(** ** Claim 2: when the fallback session is used *)

(** C2, amended: in a "1d" request, an empty primary fetch ends the request
    with an empty sequence and no second query; a primary fetch with data
    whose resampled frame (the rows of lines 266-272, counted before the
    rows without a close are dropped) has fewer than two rows is replaced by
    the fallback session: the result is the fallback's bars alone, and it is
    empty when the fallback fetch is empty; with two rows or more the result
    is the primary's bars alone and no second query is made.  There are
    fewer than two rows exactly when all the samples within market hours
    are before the end of the five-minute bin of the earliest one. *)
Theorem C2_fallback_policy
  (ny : Z -> Z) (history : Query -> result DataFrame) (ticker : string)
  (now : datetime) (data : DataFrame) :
  history (primary ticker now) = Ok data ->
  (empty data = true ->
     one_day ny history ticker now [] = ([primary ticker now], Ok [])) /\
  (empty data = false -> len (bars ny data) < 2 ->
     forall data', history (fallback ticker now) = Ok data' ->
       one_day ny history ticker now []
         = ([primary ticker now; fallback ticker now],
            Ok (session_points ny data')) /\
       (empty data' = true -> session_points ny data' = [])) /\
  (empty data = false -> 2 <= len (bars ny data) ->
     one_day ny history ticker now []
       = ([primary ticker now], Ok (session_points ny data))) /\
  (len (bars ny data) < 2 <->
   forall s s',
     In s (filter (in_window ny) (rows data)) ->
     In s' (filter (in_window ny) (rows data)) ->
     (forall u, In u (filter (in_window ny) (rows data)) -> fst s <= fst u) ->
     fst s' < fst s - (fst s + ny (fst s)) mod five_minutes + five_minutes).
Proof.
  intros Hh. rewrite one_day_cases, Hh.
  split; [| split; [| split]].
  - intros ->. reflexivity.
  - intros -> Hl data' Hd'. apply Z.ltb_lt in Hl. rewrite Hl, Hd'.
    split; [| now apply session_points_empty].
    destruct (empty data') eqn:E; [| reflexivity].
    now rewrite session_points_empty.
  - intros -> Hl. apply Z.ltb_ge in Hl. now rewrite Hl.
  - apply fewer_than_two_rows_iff.
Qed.

(** Monday 10:00 with one minute of data: the three bars of Friday. *)
Lemma C2_witness :
  let now := at_time monday 10 0 in
  let history := provider monday monday_one_minute friday_three_bars in
  one_day ny_utcoffset_us history "AAPL" now []
  = ([primary "AAPL" now; fallback "AAPL" now],
     Ok (session_points ny_utcoffset_us friday_three_bars)) /\
  List.length (session_points ny_utcoffset_us friday_three_bars) = 3%nat.
Proof.
  intros now history.
  destruct (C2_fallback_policy ny_utcoffset_us history "AAPL" now
              monday_one_minute eq_refl) as (_ & H & _).
  destruct (H eq_refl eq_refl friday_three_bars eq_refl) as (H' & _).
  split; [exact H' | reflexivity].
Defined.

(** C2 as worded fails: on Tuesday 2024-01-09 at 10:00 the primary fetch is
    empty and Monday has three bars; the code returns no bar and never asks
    for Monday. *)
Lemma C2_counterexample : ~ fallback_on_fewer_than_two_bars.
Proof.
  intros H.
  specialize (H ny_utcoffset_us
                (provider tuesday (frame []) monday_three_bars)
                "AAPL"%string (at_time tuesday 10 0)
                (frame []) monday_three_bars eq_refl eq_refl).
  assert (List.length (session_points ny_utcoffset_us (frame [])) < 2)%nat as Hl
    by (cbn; lia).
  specialize (H Hl). vm_compute in H. discriminate H.
Qed.

(** The threshold counts resampled rows, not bars: a price at 09:31 and a
    blank row at 09:41 make three rows and one bar, and the primary session
    is kept although Monday has three bars. *)
Lemma threshold_counts_rows_before_dropping :
  let now := at_time tuesday 10 0 in
  let history := provider tuesday tuesday_sparse monday_three_bars in
  len (bars ny_utcoffset_us tuesday_sparse) = 3 /\
  List.length (session_points ny_utcoffset_us tuesday_sparse) = 1%nat /\
  one_day ny_utcoffset_us history "AAPL" now []
  = ([primary "AAPL" now], Ok (session_points ny_utcoffset_us tuesday_sparse)).
Proof. vm_compute. repeat split. Qed.

(** ** Claim 3: the session of a 1d request *)

(** C3: the session of a "1d" request depends on [now] alone: on a Saturday
    or a Sunday it is the most recent Friday, [(weekday - 4) mod 7] days
    back, whatever the time; on a week day it is today from 09:30 to 16:00
    (both included) and yesterday before and after. *)
Theorem C3_session_selection (now : datetime) :
  valid_time now ->
  (5 <= weekday (dt_date now) ->
     target_date now = dt_date now - (weekday (dt_date now) - 4) mod 7 /\
     weekday (target_date now) = 4 /\
     dt_date now - 7 < target_date now < dt_date now) /\
  (weekday (dt_date now) < 5 ->
     open_us <= time_of_day_us now <= close_us ->
     target_date now = dt_date now) /\
  (weekday (dt_date now) < 5 ->
     time_of_day_us now < open_us \/ close_us < time_of_day_us now ->
     target_date now = dt_date now - 1).
Proof.
  intros Hv. pose proof (weekday_range (dt_date now)) as Hr.
  unfold target_date. repeat split.
  - destruct (weekday (dt_date now) >=? 5) eqn:E; [reflexivity | bool_to_prop; lia].
  - destruct (weekday (dt_date now) >=? 5) eqn:E; [| bool_to_prop; lia].
    rewrite weekday_shift.
    assert (weekday (dt_date now) = 5 \/ weekday (dt_date now) = 6) as [->| ->]
      by lia; reflexivity.
  - destruct (weekday (dt_date now) >=? 5) eqn:E; [| bool_to_prop; lia].
    assert (weekday (dt_date now) = 5 \/ weekday (dt_date now) = 6) as [->| ->]
      by lia; cbn; lia.
  - destruct (weekday (dt_date now) >=? 5) eqn:E; [| bool_to_prop; lia].
    assert (weekday (dt_date now) = 5 \/ weekday (dt_date now) = 6) as [->| ->]
      by lia; cbn; lia.
  - intros Hw Ht. destruct (weekday (dt_date now) >=? 5) eqn:E;
      [bool_to_prop; lia |].
    apply (market_open_iff now Hv) in Ht. now rewrite Ht.
  - intros Hw Ht. destruct (weekday (dt_date now) >=? 5) eqn:E;
      [bool_to_prop; lia |].
    destruct (datetime_leb _ _ && datetime_leb _ _) eqn:Eo; [| reflexivity].
    apply (market_open_iff now Hv) in Eo. lia.
Qed.

(** Saturday 23:00 selects Friday; Tuesday 10:00 selects Tuesday; Tuesday
    20:00 selects Monday. *)
Lemma C3_witness :
  target_date (at_time saturday 23 0) = friday /\
  target_date (at_time tuesday 10 0) = tuesday /\
  target_date (at_time tuesday 20 0) = monday.
Proof.
  assert (forall d h m, 0 <= h < 24 -> 0 <= m < 60 -> valid_time (at_time d h m))
    as Hv by (intros; unfold valid_time; cbn; lia).
  split; [| split].
  - destruct (C3_session_selection (at_time saturday 23 0)) as ((H & _) & _).
    + apply Hv; lia.
    + vm_compute. discriminate.
    + rewrite H. reflexivity.
  - destruct (C3_session_selection (at_time tuesday 10 0)) as (_ & H & _).
    + apply Hv; lia.
    + apply H; vm_compute; [reflexivity | split; discriminate].
  - destruct (C3_session_selection (at_time tuesday 20 0)) as (_ & _ & H).
    + apply Hv; lia.
    + rewrite H; [reflexivity | vm_compute; reflexivity |].
      right. vm_compute. reflexivity.
Defined.
(** * CLOCK-Pro block cache shard (internal/cache/clockpro.go)

    A shallow embedding of one cache shard: the entry arena with its two
    intrusive circular lists, the three clock hands, the size and count
    counters, and the operations Get, Set, Delete, EvictFile and Reserve
    together with the eviction sweep.

    Conventions.
    - [*entry] and [*Value] are addresses ([positive]) into two arenas that
      stand for the manually managed memory; a nil pointer is [None].
    - The [int64] counters are modelled as [Z]: they hold sums of lengths
      of buffers that are resident in memory and stay far below [2^63]. The
      amount of a reservation is the caller's: [reservedSize], the target
      size computed from it and the per-shard amount of [Cache.Reserve] wrap
      around as 64-bit integers do ([wrap64]; [int] is the 64-bit one).
    - A Go panic, a nil dereference and a dereference of a freed address
      are all the result [Panic]; loops and the mutually recursive hand
      functions take a fuel argument and answer [OutOfFuel] when it runs
      out.
    - The build is the regular one: [invariants.Enabled] and
      [entriesGoAllocated] are false, so [metaCheck] does nothing and the
      [entries] map is not maintained; tracing calls are no-ops.
    - The shard mutex is not modelled: every operation runs atomically. *)

From stdpp Require Import gmap list fin_maps fin_sets.
From Stdlib Require Import ZArith Lia.

Local Open Scope Z_scope.
Set Warnings "-clear-no-such-hyp".

(** ** Results of fallible, fuel-bounded code *)

Inductive res (A : Type) : Type :=
| Ok (a : A)
| Panic
| OutOfFuel.
Arguments Ok {A} a.
Arguments Panic {A}.
Arguments OutOfFuel {A}.

Definition bind {A B : Type} (m : res A) (k : A -> res B) : res B :=
  match m with
  | Ok a => k a
  | Panic => Panic
  | OutOfFuel => OutOfFuel
  end.

Notation "'do' x <- m ; k" := (bind m (fun x => k))
  (at level 10, x pattern, m at level 100, k at level 200).

(** ** Keys *)

Record key : Type := Key { key_id : N; key_fileNum : N; key_offset : N }.

#[global] Instance key_eq_dec : EqDecision key.
Proof. solve_decision. Defined.

#[global] Instance key_countable : Countable key.
Proof.
  refine (inj_countable' (fun k => (key_id k, key_fileNum k, key_offset k))
            (fun t => Key t.1.1 t.1.2 t.2) _).
  by intros [].
Defined.

(** [key.file]: the key under which a file's blocks are grouped. *)
Definition file (k : key) : key :=
  {| key_id := key_id k; key_fileNum := key_fileNum k; key_offset := 0%N |}.

(** ** Values, entries and the shard *)

Definition ptr := positive.
Definition vptr := positive.

(** Modelled from the spec: the Value type (value.go is not among the
    sources): an owned byte buffer plus a reference count. *)
Record Value : Type := mkValue { v_buf : list Byte.byte; v_refs : Z }.

Inductive entryType : Type := etTest | etCold | etHot.

#[global] Instance entryType_eq_dec : EqDecision entryType.
Proof. solve_decision. Defined.

(** Modelled from the spec: the entry type (entry.go is not among the
    sources): key, size, type tag, reference bit, at most one Value, and the
    links of the shard ring ([blockLink]) and of the file ring
    ([fileLink]). *)
Record entry : Type := mkEntry {
  e_key : key;
  e_val : option vptr;
  e_blockNext : ptr;
  e_blockPrev : ptr;
  e_fileNext : ptr;
  e_filePrev : ptr;
  e_size : Z;
  e_ptype : entryType;
  e_referenced : bool
}.

Definition Handle := option vptr.

Definition Valid (h : Handle) : bool :=
  match h with Some _ => true | None => false end.

Record shard : Type := mkShard {
  hits : Z;
  misses : Z;
  reservedSize : Z;
  maxSize : Z;
  coldTarget : Z;
  blocks : gmap key ptr;
  files : gmap key ptr;
  handHot : option ptr;
  handCold : option ptr;
  handTest : option ptr;
  sizeHot : Z;
  sizeCold : Z;
  sizeTest : Z;
  countHot : Z;
  countCold : Z;
  countTest : Z;
  (* manually managed memory *)
  mem_entries : gmap ptr entry;
  mem_values : gmap vptr Value
}.

(** *** Field updates *)

Definition set_val (v : option vptr) (e : entry) : entry :=
  mkEntry (e_key e) v (e_blockNext e) (e_blockPrev e) (e_fileNext e)
    (e_filePrev e) (e_size e) (e_ptype e) (e_referenced e).
Definition set_blockNext (n : ptr) (e : entry) : entry :=
  mkEntry (e_key e) (e_val e) n (e_blockPrev e) (e_fileNext e)
    (e_filePrev e) (e_size e) (e_ptype e) (e_referenced e).
Definition set_blockPrev (n : ptr) (e : entry) : entry :=
  mkEntry (e_key e) (e_val e) (e_blockNext e) n (e_fileNext e)
    (e_filePrev e) (e_size e) (e_ptype e) (e_referenced e).
Definition set_fileNext (n : ptr) (e : entry) : entry :=
  mkEntry (e_key e) (e_val e) (e_blockNext e) (e_blockPrev e) n
    (e_filePrev e) (e_size e) (e_ptype e) (e_referenced e).
Definition set_filePrev (n : ptr) (e : entry) : entry :=
  mkEntry (e_key e) (e_val e) (e_blockNext e) (e_blockPrev e) (e_fileNext e)
    n (e_size e) (e_ptype e) (e_referenced e).
Definition set_size (n : Z) (e : entry) : entry :=
  mkEntry (e_key e) (e_val e) (e_blockNext e) (e_blockPrev e) (e_fileNext e)
    (e_filePrev e) n (e_ptype e) (e_referenced e).
Definition set_ptype (t : entryType) (e : entry) : entry :=
  mkEntry (e_key e) (e_val e) (e_blockNext e) (e_blockPrev e) (e_fileNext e)
    (e_filePrev e) (e_size e) t (e_referenced e).
Definition set_referenced (b : bool) (e : entry) : entry :=
  mkEntry (e_key e) (e_val e) (e_blockNext e) (e_blockPrev e) (e_fileNext e)
    (e_filePrev e) (e_size e) (e_ptype e) b.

Your instructions
All lines from the start of the entries through the line where "whose resampled frame" sits should be duplicated exactly, with nothing else in the output.

Answer space
(** ** Claim 2: when the fallback session is used *)

(** C2, amended: in a "1d" request, an empty primary fetch ends the request
    with an empty sequence and no second query; a primary fetch with data
    whose resampled frame (the rows of lines 266-272, counted before the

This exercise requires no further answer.